[[ Entries provided open ]]

Lemma readable_slide_completes (i : nat) (slide : Slide) :
  readable_slide slide = true -> snd (print_slide i slide) = Got tt.
Proof.
  unfold readable_slide; intros H.
  apply andb_true_iff in H as [H Hparts].
  apply andb_true_iff in H as [Hlayout Hshapes].
  unfold print_slide.
  rewrite snd_bind; cbn [print snd].
  rewrite snd_bind, print_title_returns.
  rewrite snd_bind.
  assert (Hl : snd (print_layout slide) = Got tt).
  { unfold print_layout.
    destruct (getattr (slide_layout slide) None) as [[l|]|e];
      try discriminate; try reflexivity.
    unfold eval; cbn [bind].
    destruct (layout_name l) as [[[|c n]|]|[]]; try discriminate; reflexivity. }
  rewrite Hl, snd_bind.
  assert (Hs : snd (bind (eval (shapes slide))
                         (fun sh => print_shapes slide 1 (shape_list sh))) = Got tt).
  { rewrite snd_bind; unfold eval; cbn [snd].
    destruct (shapes slide) as [sh|e]; [|discriminate].
    now apply readable_shapes_complete. }
  rewrite Hs, snd_bind, print_notes_returns, snd_bind.
  assert (Hi : snd (print_images slide) = Got tt).
  { rewrite print_images_eq.
    destruct (part slide) as [p|e]; cbn [abind] in *; [|discriminate].
    destruct (getattr (related_parts p) []) as [rp|e]; cbn [abind];
      [|discriminate].
    destruct (readable_parts_complete rp Hparts) as [[|it imgs] ->]; reflexivity. }
  now rewrite Hi.
Qed.

Lemma readable_slides_complete (i : nat) (l : list Slide) :
  forallb readable_slide l = true -> snd (print_slides i l) = Got tt.
Proof.
  revert i; induction l as [|slide rest IH]; intros i H; [reflexivity|].
  simpl in H; apply andb_true_iff in H as [Hs Hr].
  cbn [print_slides]; rewrite snd_bind, (readable_slide_completes i slide Hs).
  now apply IH.
Qed.

(** ** Sections and shape lines in document order *)

Lemma filter_none {A} (f : A -> bool) (l : list A) :
  Forall (fun x => f x = false) l -> filter f l = [].
Proof.
  induction 1 as [|x l Hx _ IH]; simpl; [reflexivity|now rewrite Hx].
Qed.

Lemma filter_all {A} (f : A -> bool) (l : list A) :
  Forall (fun x => f x = true) l -> filter f l = l.
Proof.
  induction 1 as [|x l Hx _ IH]; simpl; [reflexivity|now rewrite Hx, IH].
Qed.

[[ Entries provided closed ]]

§ **Try it**
From the data above, return every line from the line that has "assert (Hl : snd" up to and including the line that has "assert (Hs : snd", exactly.

§ **Output of the exercise**
  assert (Hl : snd (print_layout slide) = Got tt).
  { unfold print_layout.
    destruct (getattr (slide_layout slide) None) as [[l|]|e];
      try discriminate; try reflexivity.
    unfold eval; cbn [bind].
    destruct (layout_name l) as [[[|c n]|]|[]]; try discriminate; reflexivity. }
  rewrite Hl, snd_bind.
  assert (Hs : snd (bind (eval (shapes slide))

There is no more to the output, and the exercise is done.